Such anaerobic digestion processes can include of batch or
continuous process configurations, mesophilic or thermophilic
temperature conditions, high or low solids compositions, and single
or multistage process design configurations. The methane generated
in this reaction can be used to generate electricity and this
process has recently grown in popularity for that reason. The
anaerobic digestion process typically employs heterotrophic
prokaryotes (e.g., bacteria) and can be included on the front end
or the back end of the present systems and methods employing an
eukaryotic microorganism.
[0064] Aspects of the present technology can be incorporated into
the wastewater treatment methods and systems described in U.S. Pat.
No. 8,308,944 to Geoff Horst, the entire disclosure of which is
incorporated herein by reference.
EXAMPLES
[0065] With reference to FIG. 1, a process flow diagram of a pH
controlled bioreactor system 100 is shown, where optional portions
are depicted by stippled lines.

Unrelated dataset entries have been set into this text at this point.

(* ===== verification/Schema.v ===== *)
(** * The replicated database: tables, statements and requests

    The tables of Store.migrate (internal/store/store.go) are lists of rows in
    an arbitrary scan order; a row type has the columns of its CREATE TABLE.  A
    SQL statement is the function its text denotes on the database: [None] is
    an SQL error (a violated constraint, a missing table).  A request is the
    value the code hands to the replicated data node: a list of statements with
    the row counts the caller insists on, applied all or nothing. *)

From S2P Require Export Prelude GoStrings.

(** ** Rows (CREATE TABLE statements of Store.migrate) *)

Record hosts_row := HostRow {
  h_id : string; h_name : string; h_endpoint_id : string; h_ssh_user : string;
  h_tags : string; h_ssh_port : Z; h_status : string; h_owner : string;
  h_last_seen : option Z; h_created_at : Z; h_updated_at : Z }.

Record policies_row := PolicyRow {
  p_id : string; p_name : string; p_principal : string; p_host_selector : string;
  p_ssh_users : string; p_expires_at : option Z; p_created_at : Z; p_updated_at : Z }.

Record ssh_keys_row := SshKeyRow {
  k_id : string; k_user_id : string; k_public_key : string; k_fingerprint : string;
  k_created_at : Z }.

Record access_requests_row := AccessRequestRow {
  q_id : string; q_user_id : string; q_host_id : string; q_ssh_user : string;
  q_status : string; q_created_at : Z }.

Record access_grants_row := AccessGrantRow {
  g_id : string; g_request_id : string; g_user_id : string; g_host_id : string;
  g_ssh_user : string; g_expires_at : Z; g_ephemeral_key : option string;
  g_key_installed : Z; g_created_at : Z }.

Record revoked_sessions_row := RevokedSessionRow {
  s_cookie_hash : string; s_expires_at : Z }.

Record audit_events_row := AuditEventRow {
  a_id : string; a_action : string; a_resource : string; a_resource_id : string;
  a_user_id : option string; a_before_json : option string; a_after_json : option string;
  a_created_at : Z }.

Record manufacturing_tokens_row := ManufacturingTokenRow {
  t_id : string; t_token_hash : string; t_batch_id : option string;
  t_expires_at : option Z; t_created_at : Z }.

Record manufacturing_batches_row := ManufacturingBatchRow {
  b_id : string; b_name : string; b_serial_prefix : string; b_token_hash : string;
  b_status : string; b_expires_at : Z; b_max_devices : Z; b_used_count : Z;
  b_closed_at : option Z; b_created_at : Z }.

Record devices_row := DeviceRow {
  d_id : string; d_host_id : string; d_endpoint_id : string;
  d_ssh_host_key_fingerprint : string; d_device_public_key : string; d_state : string;
  d_serial_number : option string; d_model : option string; d_enrolled_at : Z;
  d_last_seen_at : option Z }.

Record endpoint_discovery_row := EndpointDiscoveryRow {
  e_host_id : string; e_direct_addresses : string; e_relay_urls : string; e_updated_at : Z }.

Record relay_access_grants_row := RelayAccessGrantRow {
  r_id : string; r_host_id : string; r_client_endpoint_id : string; r_expires_at : Z;
  r_created_at : Z }.

Record authorized_keys_snapshots_row := SnapshotRow {
  n_host_id : string; n_ssh_user : string; n_generation : Z; n_digest : string }.

Record authorized_keys_snapshot_grants_row := SnapshotGrantRow {
  m_host_id : string; m_ssh_user : string; m_grant_id : string }.

#[export] Instance hosts_row_eq_dec : EqDecision hosts_row. Proof. solve_decision. Defined.
#[export] Instance policies_row_eq_dec : EqDecision policies_row. Proof. solve_decision. Defined.
#[export] Instance ssh_keys_row_eq_dec : EqDecision ssh_keys_row. Proof. solve_decision. Defined.
#[export] Instance access_requests_row_eq_dec : EqDecision access_requests_row. Proof. solve_decision. Defined.
#[export] Instance access_grants_row_eq_dec : EqDecision access_grants_row. Proof. solve_decision. Defined.
#[export] Instance audit_events_row_eq_dec : EqDecision audit_events_row. Proof. solve_decision. Defined.
#[export] Instance devices_row_eq_dec : EqDecision devices_row. Proof. solve_decision. Defined.

(** The application tables.  A table that does not exist is empty. *)
Record tables := Tables {
  hosts : list hosts_row;
  policies : list policies_row;
  ssh_keys : list ssh_keys_row;
  access_requests : list access_requests_row;
  access_grants : list access_grants_row;
  revoked_sessions : list revoked_sessions_row;
  audit_events : list audit_events_row;
  manufacturing_tokens : list manufacturing_tokens_row;
  manufacturing_batches : list manufacturing_batches_row;
  devices : list devices_row;
  endpoint_discovery : list endpoint_discovery_row;
  relay_access_grants : list relay_access_grants_row;
  authorized_keys_snapshots : list authorized_keys_snapshots_row;
  authorized_keys_snapshot_grants : list authorized_keys_snapshot_grants_row;
}.

Definition empty_tables : tables := Tables [] [] [] [] [] [] [] [] [] [] [] [] [] [].

(** The whole database: the names of the tables that exist, the one row of
    [trust_state], the rows of [ternal_schema] and the application tables. *)
Record database := Database {
  sqlite_master : gset string;
  trust_state : option (Z * string);
  ternal_schema : list Z;
  data : tables;
}.

Definition empty_database : database := Database ∅ None [] empty_tables.

Definition table_exists (name : string) (db : database) : bool :=
  bool_decide (name ∈ sqlite_master db).

(** ** Statements and requests (the types of the data node's API) *)

Record StatementResult := mkStatementResult {
  sr_RowsAffected : Z; sr_LastInsertID : Z; sr_Returned : Z }.

Record SQLStatement := mkSQLStatement {
  SQL : database → option (database * StatementResult);
  WantRows : bool;
  ExpectedRowsAffected : option Z;
  ExpectedReturnedRows : option Z;
}.

Inductive MutationStatus := MutationCommitted | MutationRejected | MutationNone.

#[export] Instance MutationStatus_eq_dec : EqDecision MutationStatus.
Proof. solve_decision. Defined.

(** [req_SQL] is the single-statement form of a request. *)
Record ExecuteRequest := mkExecuteRequest {
  RequestID : string;
  req_SQL : option SQLStatement;
  req_Statements : list SQLStatement;
  req_WantRows : bool;
}.

Record ExecuteResponse := mkExecuteResponse {
  Status : MutationStatus;
  ErrorCode : string;
  RowsAffected : Z;
  LastInsertID : Z;
  resp_Statements : list StatementResult;
}.

Definition zero_response : ExecuteResponse := mkExecuteResponse MutationNone "" 0 0 [].

(** A statement whose row counts are not what the request insists on fails. *)
Definition run_statement (st : SQLStatement) (db : database) : option (database * StatementResult) :=
  match SQL st db with
  | None => None
  | Some (db', r) =>
    if match ExpectedRowsAffected st with
       | Some n => bool_decide (sr_RowsAffected r = n) | None => true end &&
       match ExpectedReturnedRows st with
       | Some n => bool_decide (sr_Returned r = n) | None => true end
    then Some (db', r) else None
  end.

(** All statements in order, or none of them. *)
Fixpoint run_statements (l : list SQLStatement) (db : database) : option (database * list StatementResult) :=
  match l with
  | [] => Some (db, [])
  | st :: l' =>
    match run_statement st db with
    | None => None
    | Some (db1, r) =>
      match run_statements l' db1 with
      | None => None
      | Some (db2, rs) => Some (db2, r :: rs)
      end
    end
  end.

Definition all_statements (req : ExecuteRequest) : list SQLStatement :=
  match req_SQL req with Some st => [st] | None => req_Statements req end.

Definition sum_rows (rs : list StatementResult) : Z :=
  foldr (λ r n, sr_RowsAffected r + n)%Z 0%Z rs.

Lemma run_statements_app l1 l2 db :
  run_statements (l1 ++ l2) db =
    match run_statements l1 db with
    | None => None
    | Some (db1, rs1) =>
      match run_statements l2 db1 with
      | None => None
      | Some (db2, rs2) => Some (db2, rs1 ++ rs2)
      end
    end.
Proof.
  revert db. induction l1 as [|st l1 IH]; intros db; simpl.
  { by destruct (run_statements l2 db) as [[? ?]|]. }
  destruct (run_statement st db) as [[db1 r]|]; [|done]. rewrite IH.
  destruct (run_statements l1 db1) as [[db2 rs1]|]; [|done].
  by destruct (run_statements l2 db2) as [[db3 rs2]|].
Qed.

Lemma run_statements_length l db db' rs :
  run_statements l db = Some (db', rs) → length rs = length l.
Proof.
  revert db rs. induction l as [|st l IH]; simpl; intros db rs H; [by simplify_eq|].
  destruct (run_statement st db) as [[db1 r]|]; [|done].
  destruct (run_statements l db1) as [[db2 rs1]|] eqn:E; [|done].
  simplify_eq. simpl. f_equal. by eapply IH.
Qed.

Lemma sum_rows_app rs1 rs2 : sum_rows (rs1 ++ rs2) = (sum_rows rs1 + sum_rows rs2)%Z.
Proof. unfold sum_rows. induction rs1 as [|r rs IH]; simpl; lia. Qed.

(** A property every statement of a list preserves is preserved by the list. *)
Lemma run_statements_invariant (P : database → Prop) l db db' rs :
  Forall (λ st, ∀ db db' r, SQL st db = Some (db', r) → P db → P db') l →
  run_statements l db = Some (db', rs) → P db → P db'.
Proof.
  intros Hl. revert db rs. induction Hl as [|st l Hst _ IH]; simpl; intros db rs H HP; [by simplify_eq|].
  unfold run_statement in H. destruct (SQL st db) as [[db1 r]|] eqn:E; [|done].
  destruct (_ && _); [|done].
  destruct (run_statements l db1) as [[db2 rs1]|] eqn:E2; [|done]. simplify_eq. eauto.
Qed.
(** [before] and [after] are the values json.Marshal is given; nil is no value
    and becomes the empty text. *)
Definition CreateAuditEvent (action resource resourceID userID : string) (before after : option json) :
    prog storeE (option error) :=
  write_locked (Some ErrContext)
    (let! id := newID in
     let! now := nowUnix in
     exec_err (insert_audit
       (AuditEventRow id action resource resourceID (Some userID)
          (Some (default "" (print <$> before))) (Some (default "" (print <$> after))) now))).

Record AuditEvent := mkAuditEvent {
  AuditEvent_ID : string; AuditEvent_Action : string; AuditEvent_Resource : string;
  AuditEvent_ResourceID : string; AuditEvent_UserID : string;
  AuditEvent_Before : option string; AuditEvent_After : option string; AuditEvent_CreatedAt : Z }.

Definition audit_columns (a : audit_events_row) : list value :=
  [VText (a_id a); VText (a_action a); VText (a_resource a); VText (a_resource_id a); opt_text (a_user_id a);
   opt_text (a_before_json a); opt_text (a_after_json a); VInt (a_created_at a)].

(** sql.NullString is scanned as a pointer to a string. *)
Definition to_opt_text (g : go_value) : option string :=
  match g with GPointer (GString s) => Some s | _ => None end.

Definition read_audit (gs : list go_value) : AuditEvent :=
  match gs with
  | [id; action; resource; rid; user; before; after; at_] =>
      mkAuditEvent (to_text id) (to_text action) (to_text resource) (to_text rid) (to_text user)
        (to_opt_text before) (to_opt_text after) (to_int at_)
  | _ => mkAuditEvent "" "" "" "" "" None None 0
  end.

Definition ListAuditEvents (limit : Z) : prog storeE (result (list AuditEvent)) :=
  read_locked (Err ErrContext)
    (let limit := if (limit <=? 0)%Z then 100%Z else limit in
     query_rows ["audit_events"]
       (λ t, audit_columns <$> take (Z.to_nat limit) (order_by (newest a_created_at) (audit_events t)))
       [TString; TString; TString; TString; TString; TPointer TString; TPointer TString; TInt] read_audit).

(** ** Access requests *)

Record AccessRequest := mkAccessRequest {
  AccessRequest_ID : string; AccessRequest_UserID : string; AccessRequest_HostID : string;
  AccessRequest_SSHUser : string; AccessRequest_Status : string; AccessRequest_CreatedAt : Z }.

Definition CreateAccessRequest (userID hostID sshUser : string) : prog storeE (result AccessRequest) :=
  write_locked (Err ErrContext)
    (let! id := newID in
     let! now := nowUnix in
     _ ←? exec (insert_values AccessRequests (AccessRequestRow id userID hostID sshUser "pending" now));
     Ret (Ok (mkAccessRequest id userID hostID sshUser "pending" now))).

Definition ApproveAccessRequest (id : string) : prog storeE (option error) :=
  write_locked (Some ErrContext)
    (response ←! exec (update_where AccessRequests []
        (λ _ q, same (q_id q) id && same (q_status q) "pending")
        (λ q, AccessRequestRow (q_id q) (q_user_id q) (q_host_id q) (q_ssh_user q) "approved" (q_created_at q)));
     if negb (bool_decide (RowsAffected response = 1%Z))
     then Ret (Some (Errorf "access request was not pending")) else Ret None).

Definition request_columns (q : access_requests_row) : list value :=
  [VText (q_id q); VText (q_user_id q); VText (q_host_id q); VText (q_ssh_user q); VText (q_status q);
   VInt (q_created_at q)].

Definition request_types : list go_type := [TString; TString; TString; TString; TString; TInt].

Definition read_request (gs : list go_value) : AccessRequest :=
  match gs with
  | [id; user; host; account; status; at_] =>
      mkAccessRequest (to_text id) (to_text user) (to_text host) (to_text account) (to_text status) (to_int at_)
  | _ => mkAccessRequest "" "" "" "" "" 0
  end.

Definition userHistoryLimit : nat := Z.to_nat 1000.

Definition ListAccessRequests : prog storeE (result (list AccessRequest)) :=
  read_locked (Err ErrContext)
    (query_rows ["access_requests"]
       (λ t, request_columns <$> order_by (newest q_created_at) (access_requests t)) request_types read_request).

Definition ListUserAccessRequests (userID : string) : prog storeE (result (list AccessRequest)) :=
  read_locked (Err ErrContext)
    (query_rows ["access_requests"]
       (λ t, request_columns <$> take userHistoryLimit
          (order_by (newest q_created_at) (filter (λ q, q_user_id q = userID) (access_requests t))))
       request_types read_request).

(** ** Access grants *)

Record AccessGrant := mkAccessGrant {
  AccessGrant_ID : string; AccessGrant_RequestID : string; AccessGrant_UserID : string;
  AccessGrant_HostID : string; AccessGrant_SSHUser : string; AccessGrant_ExpiresAt : Z;
  AccessGrant_EphemeralKey : string; AccessGrant_KeyInstalled : bool; AccessGrant_CreatedAt : Z }.

Definition CreateAccessGrant (requestID userID hostID sshUser : string) (expiresAt : Z) (ephemeralKey : string) :
    prog storeE (result AccessGrant) :=
  write_locked (Err ErrContext)
    (let! id := newID in
     let! now := nowUnix in
     response ←? exec (insert_where AccessGrants host_tables (host_available hostID)
       (AccessGrantRow id requestID userID hostID sshUser expiresAt (Some ephemeralKey) 0 now));
     if negb (bool_decide (RowsAffected response = 1%Z)) then Ret (Err (Errorf "host unavailable"))
     else Ret (Ok (mkAccessGrant id requestID userID hostID sshUser expiresAt ephemeralKey false now))).
(* ===== verification/DeviceAuth.v ===== *)
(** * Device signatures (internal/deviceauth/deviceauth.go)

    The texts a device signs, the window in which a signature is fresh, and its
    verification.  Ed25519 itself is a parameter. *)

From S2P Require Export Http.
Open Scope go_scope.

(** ed25519.Verify(public, message, signature). *)
Class Ed25519 := ed25519_Verify : string → string → string → bool.

Definition MaxClockSkew : Z := 300.

Record DeviceDiscovery := mkDeviceDiscovery { DD_DirectAddresses : slice; DD_RelayURLs : slice }.

Definition discovery_fields : list (struct_field DeviceDiscovery) :=
  [at_field "direct_addresses" DD_DirectAddresses (λ x d, mkDeviceDiscovery x (DD_RelayURLs d)) decode_slice;
   at_field "relay_urls" DD_RelayURLs (λ x d, mkDeviceDiscovery (DD_DirectAddresses d) x) decode_slice].

Definition json_of_discovery (d : DeviceDiscovery) : json :=
  JObj [("direct_addresses", json_of_list (elements (DD_DirectAddresses d)));
        ("relay_urls", json_of_list (elements (DD_RelayURLs d)))].

Definition Verify `{Ed25519} (publicKey payload signature : string) : option error :=
  match StdEncoding.DecodeString publicKey with
  | None => Some (Errorf "invalid device public key")
  | Some public =>
    if negb (bool_decide (String.length public = 32)) then Some (Errorf "invalid device public key") else
    match StdEncoding.DecodeString signature with
    | None => Some (Errorf "invalid device signature")
    | Some sig =>
      if negb (bool_decide (String.length sig = 64)) || negb (ed25519_Verify public payload sig)
      then Some (Errorf "invalid device signature") else None
    end
  end.

(** [now] is now.Unix(). *)
Definition Fresh (timestamp now : Z) : bool :=
  (wrap64 (now - MaxClockSkew) <=? timestamp)%Z && (timestamp <=? wrap64 (now + MaxClockSkew))%Z.

(** fmt.Sprintf with each value on a line of its own. *)
Definition lines (l : list string) : string := strings.Join l (String newline "").

Definition HeartbeatPayload (serial endpointID fingerprint : string) (timestamp : Z) (status : string)
    (discovery : option DeviceDiscovery) : string :=
  let base := lines ["heartbeat"; serial; endpointID; fingerprint; strconv.FormatInt timestamp; status] in
  match discovery with
  | None => base
  | Some d => base +:+ String newline (print (json_of_discovery d))
  end.

Definition AuthorizedKeysPayload (serial endpointID fingerprint : string) (timestamp : Z) (sshUser : string) : string :=
  lines ["authorized-keys"; serial; endpointID; fingerprint; strconv.FormatInt timestamp; sshUser].

Definition AuthorizedKeysAckPayload (serial endpointID fingerprint : string) (timestamp : Z) (sshUser : string)
    (generation : Z) (digest : string) : string :=
  lines ["authorized-keys-ack"; serial; endpointID; fingerprint; strconv.FormatInt timestamp; sshUser;
         strconv.FormatInt generation; digest].

(** ** What a signature covers *)

(** The three kinds of requests never share a text. *)
Definition kind_of (payload : string) : list string := take 1 (strings.Split payload newline).

Lemma Split_join_first a l : str_forallb (λ c, negb (char_eqb c newline)) a = true →
  kind_of (lines (a :: l)) = [a].
Proof.
  intros Ha. unfold kind_of. assert (E : ∀ rest, take 1 (strings.Split (a +:+ String newline rest) newline) = [a]).
  { intros rest. induction a as [|c a IH]; [done|]. rewrite app_cons_s. simpl in *. apply andb_true_iff in Ha as [Hc Ha].
    apply negb_true_iff in Hc. rewrite Hc. specialize (IH Ha). destruct (strings.Split _ newline); [done|].
    simpl in *. by injection IH as ->. }
  destruct l as [|b l]; [|exact (E _)]. clear E. simpl. induction a as [|c a IH]; [done|]. simpl in *.
  apply andb_true_iff in Ha as [Hc Ha]. apply negb_true_iff in Hc. rewrite Hc. specialize (IH Ha).
  change (lines [a]) with a in IH. destruct (strings.Split a newline); [done|]. simpl in *. by injection IH as ->.
Qed.

Lemma lines_app l x : l ≠ [] → lines (l ++ [x]) = lines l +:+ String newline x.
Proof.
  unfold lines. induction l as [|a l IH]; [done|]. intros _. destruct l as [|b l]; [done|].
  simpl in *. rewrite IH by done. by rewrite !app_assoc_s.
Qed.

Lemma lines_cons a l : l ≠ [] → lines (a :: l) = a +:+ String newline (lines l).
Proof. by destruct l. Qed.

(** A device signature is for one kind of request, in a window of five
    minutes either way.  No two of the texts signed for a heartbeat, for
    reading authorized keys and for acknowledging them are equal; and for every
    timestamp an int64 holds, the extremes included, a signature is fresh
    exactly when it is at most 300 seconds from the clock (whose own reading is
    300 seconds away from the limits of int64). *)
Theorem signatures_are_for_one_purpose_and_time :
  (∀ s e f t st d s' e' f' t' u s'' e'' f'' t'' u'' g h,
     HeartbeatPayload s e f t st d ≠ AuthorizedKeysPayload s' e' f' t' u ∧
     HeartbeatPayload s e f t st d ≠ AuthorizedKeysAckPayload s'' e'' f'' t'' u'' g h ∧
     AuthorizedKeysPayload s' e' f' t' u ≠ AuthorizedKeysAckPayload s'' e'' f'' t'' u'' g h) ∧
  (∀ timestamp now, in_int64 timestamp → (min_int64 + 300 ≤ now ≤ max_int64 - 300)%Z →
     Fresh timestamp now = true ↔ (Z.abs (timestamp - now) ≤ 300)%Z).
Proof.
  split.
  - intros s e f t st d s' e' f' t' u s'' e'' f'' t'' u'' g h.
    assert (H1 : kind_of (HeartbeatPayload s e f t st d) = ["heartbeat"]).
    { unfold HeartbeatPayload. destruct d as [d|]; [|by apply Split_join_first].
      rewrite <- (lines_app [_; _; _; _; _; _]) by done. by apply Split_join_first. }
    assert (H2 : kind_of (AuthorizedKeysPayload s' e' f' t' u) = ["authorized-keys"]) by (by apply Split_join_first).
    assert (H3 : kind_of (AuthorizedKeysAckPayload s'' e'' f'' t'' u'' g h) = ["authorized-keys-ack"])
      by (by apply Split_join_first).
    split_and!; intros E; rewrite E in *; congruence.
  - intros timestamp now Ht Hn. unfold Fresh, MaxClockSkew.
    rewrite !wrap64_id by (unfold in_int64, min_int64, max_int64 in *; lia).
    rewrite andb_true_iff, !Z.leb_le. lia.
Qed.

(** [C] The text of a heartbeat does not determine the heartbeat: a discovery
    can be moved into the status, on a line of its own, and the signature still
    fits. *)
Theorem heartbeat_text_is_ambiguous s e f t status d :
  HeartbeatPayload s e f t status (Some d) =
  HeartbeatPayload s e f t (status +:+ String newline (print (json_of_discovery d))) None.
Proof.
  unfold HeartbeatPayload. cbv zeta. rewrite !(lines_cons "heartbeat"), !(lines_cons s), !(lines_cons e), !(lines_cons f),
    !(lines_cons (strconv.FormatInt t)) by done.
  change (lines [status]) with status.
  change (lines [status +:+ String newline (print (json_of_discovery d))]) with (status +:+ String newline (print (json_of_discovery d))).
  repeat (rewrite ?app_cons_s, ?app_assoc_s). done.
Qed.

In the system 100, a bioreactor 105
is fed a wastewater influent 110. One or both of the bioreactor 105
and the wastewater influent 110 includes a heterotrophic eukaryote,
such as an algae of the genus Euglena. The wastewater influent 110
can serve as all or a portion of the growth media in the bioreactor
105; for example, the bioreactor 105 can already include a growth
media and/or growth media components that are supplemented with the
wastewater influent 110. The bioreactor 105 has an aeration or
oxygenation system 115, which can include one or more bubblers,
mixers, sprayers for the addition of air or oxygen, and can also
include the use of a bioreactor 105 having a shallow configuration
that provides an increased surface area between the growth media
and air. A pH controller 120 senses a pH of the bioreactor 105 and
controls the addition of acid 125 and the addition of base 130 in
order to change the pH of the growth media in the bioreactor 105 to
a desired value. For example, the pH can be changed up to one or
more pH units and the pH can be changed multiple times or set to
cycle at a predetermined interval or upon biological activity in
the growth media altering the pH to a particular threshold. After a
defined time or condition is met, an effluent 135 is removed from
the bioreactor 105. The defined time can be based on a growth curve
of the heterotrophic eukaryote and/or based upon a measurement of
the growth media, including a measurement of BOD, nitrogen, and/or
phosphorous. The effluent 135 can include all or a portion of the
bioreactor 105 contents.
[0066] The system 100 can include various additional components as
shown in FIG. 1. For example, the wastewater influent 110 can be
processed by anaerobic digestion using a heterotrophic prokaryote
in an acidogenic/acetogenic anaerobic reactor 140 and then sent to
the bioreactor 105. In this way, certain hydrocarbons can be
digested in conditions optimized for the heterotrophic prokaryote
in the anaerobic reactor 140. Remaining BOD levels, including
nitrogen and phosphorous, are then treated in the bioreactor 105
with the heterotrophic eukaryote to further reduce BOD and
sequester nitrogen and phosphorous within the heterotrophic
eukaryote biomass. A seed tank 145 can provide a source of
heterotrophic eukaryote to the bioreactor 105 and can provide an
environment optimized for the heterotrophic eukaryote. For example,
a light source 150 can be used to promote photosynthetic growth of
an algae, where limited carbon source(s) suppress the growth of
heterotrophic prokaryotes. The heterotrophic eukaryote in the seed
tank 145 can also be acclimated to the wastewater influent 145 so
the metabolism of the heterotrophic eukaryote is already suited for
digesting the wastewater influent 145 when the heterotrophic
eukaryote is seeded into the bioreactor 105. Another light source
155 can be used in conjunction with the bioreactor 105 to aid in
enriching or separating a heterotrophic eukaryote that is also
capable of photosynthetic growth and/or where motility of the
microorganism is responsive to light; e.g., algae of the genus
Euglena. Various supplemental nutrients 160 can be provided to the
bioreactor 105 as warranted. For example, growth limiting
nutrients, such as nitrogen, phosphorous, or various trace metals,
can be added. The effluent 135 of the bioreactor 105 can be further
processed by a harvesting system 165 that can capture the resulting
biomass and separate solids from the liquid portion of the effluent
135. In certain cases, the solid portion or at least a partially
dewatered portion from the harvesting system 165 can be dried in a
biomass drying system 170. A dried or partially dried biomass
component from the drying system 170 can be complexed with a metal
using a metal complexing process 175 and/or material from the
harvesting system 165 can be directed to the metal complexing
process 175.
[0067] With reference to FIG. 2, a sequencing batch reactor (SBR)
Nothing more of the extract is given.